RE: Has anyone ever exploited these Websphere (WAS) Weaknesses, If so How ? Can anyone Elaborate ?

["Brass, Phil (ISS Atlanta)" <PBrass () iss net>]

I've exploited the latter issue (servlets by classname) on Websphere,
where it was also configured to serve any servlet in the classpath, and
the classpath included some old Websphere sample servlets, and one of
these had a vulnerability that allowed java code execution, and you
could run OS commands from Java.

And I think the first one may be a good idea as well, depending on how
authentication is passed through by the application - for example, if
every "web" user accesses the bean as the same "bean" user, then this
might not be very useful, but if authentication is passed through from
login form to session to bean, then configuring bean (or other
middleware object) security can be useful protection against, for
example, a java code execution attack (such as server side include vulns
or other problems) - if the bean runs in the context of the
authenticated web user, then executing java code on the app server might
not compromise the bean layer.

Even if the beans run with the permissions of the web server, you might
be able to partition the application so that internal administrators run
the app from one server that is not visible to the internet, while
external users use a different web server, and grant different
permissions to each.

Phil

> -----Original Message-----
> From: bob [mailto:bobhome () dslextreme com] 
> Sent: Tuesday, September 21, 2004 12:01 AM
> To: Ring-of-Fire () yahoogroups com; 
> webappsec () securityfocus com; secprog () securityfocus com
> Subject: Has anyone ever exploited these Websphere (WAS) 
> Weaknesses, If so How ? Can anyone Elaborate ?
>
>
>
>
>
> 9. Secure Every Layer of the Application All too often, Web 
> applications are deployed with some degree of security 
> (home-grown or WAS-based) at the servlet layer, but other 
> layers of the application are left unsecured.

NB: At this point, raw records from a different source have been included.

(** The trie under a map from timestamps implements the finite map that
    [TimeFilterMap] is stated with: lookup, insertion, pruning and predecessor
    search agree, the pruned values being those before the cutoff, and the
    relation is kept. *)
Theorem time_map_refines t m :
  time_repr t m ->
  (forall ts, in_u u64_max ts -> mpt_lookup (E := Empty_set) t (time_key ts) = Ok (m !! ts)) /\
  (forall ts c, in_u u64_max ts -> exists t',
     mpt_insert (E := Empty_set) t (time_key ts) c = Ok (t', m !! ts) /\ time_repr t' (<[ts := c]> m)) /\
  (forall cutoff, in_u u64_max cutoff -> exists t' removed,
     mpt_prune (E := Empty_set) t (time_key cutoff) = Ok (t', removed) /\
     time_repr t' (filter (fun kv => cutoff <= kv.1) m) /\
     removed ≡ₚ (map_to_list (filter (fun kv => kv.1 < cutoff) m)).*2) /\
  (forall ts, in_u u64_max ts ->
     find_predecessor (E := Empty_set) t (time_key ts)
     = Ok ((fun kc => (time_key kc.1, kc.2)) <$> latest_before m ts)).
Proof.
  intros Hr. split; [|split; [|split]].
  - intros ts Hts. destruct (time_key_spec ts Hts) as (Hn & _). pose proof Hr as (Hc & _).
    rewrite mpt_lookup_get by (done || by apply canon_ok). by rewrite (repr_key t m).
  - intros ts c Hts. by apply repr_insert.
  - intros cutoff Hts. by apply repr_prune.
  - intros ts Hts. by apply repr_predecessor.
Qed.
End simulation.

This is usually 
> due to the false assumption that only servlets need to be 
> secured because they're the front door to the application.
>
> For example, developers often assume that EJBs don't need to 
> be secured, but this assumption is dangerously wrong. An 
> intruder can bypass the servlet interfaces and go directly to 
> the EJB layer and wreak havoc if you have no security 
> enforcement at that layer. This is easy to do with available 
> Java IDEs that can introspect running EJBs, obtain their 
> metadata, and dynamically create test clients. WebSphere 
> Studio is capable of this, and developers see this 
> functionality every day when they use the integrated test client.
>
> Often, the first reaction to this problem is to secure EJBs 
> via some trivial means - perhaps by marking them accessible 
> to all authenticated users.
> But,
> depending on the registry, "all authenticated users" might be 
> every employee in a company. Some administrators take this a 
> step further and restrict access to members of a certain 
> group that means roughly "anyone that can access this 
> application." That's better, but it's usually not sufficient, 
> as everyone that can access the application shouldn't 
> necessarily be able to perform all the operations in the application.
>
>
>
> 4. Don't Serve Servlets by Class Name
> Servlets can be served by class name or via a normal URL alias.
> Normally,
> applications choose the latter. That is, developers define a 
> precise mapping from each URL to each servlet class in the 
> web.xml file by hand or using one of the various WAS 
> development tools.
>
> However, WAS also lets you serve servlets by class name. 
> Instead of defining a mapping for each servlet, a single 
> generic URL (such as /servlet) serves all servlets. The 
> component of the path after the base is assumed by WAS to be 
> the class name for the servlet. For example, 
> /servlet/com.ibm.sample.MyServlet refers to the servlet class 
> com.ibm.sample.MyServlet.
>
> Serving servlets by class name is accomplished by setting the 
> serveServletsByClassnameEnabled property to true in the 
> ibm-web-ext.xmi file or by using the Application Assembly 
> Tool (AAT) and checking "Serve servlets by classname" on the 
> IBM Extensions tab of the WAR view. Do not enable this WAS 
> feature. This feature makes it possible for anyone who knows 
> the name of any servlet to invoke it directly. Even if your 
> servlet URLs are secured, an attacker may be able to bypass 
> the normal WAS URL-based security.
> Further,
> depending on the classloader structure, an attacker may be 
> able to invoke servlets outside of your Web application.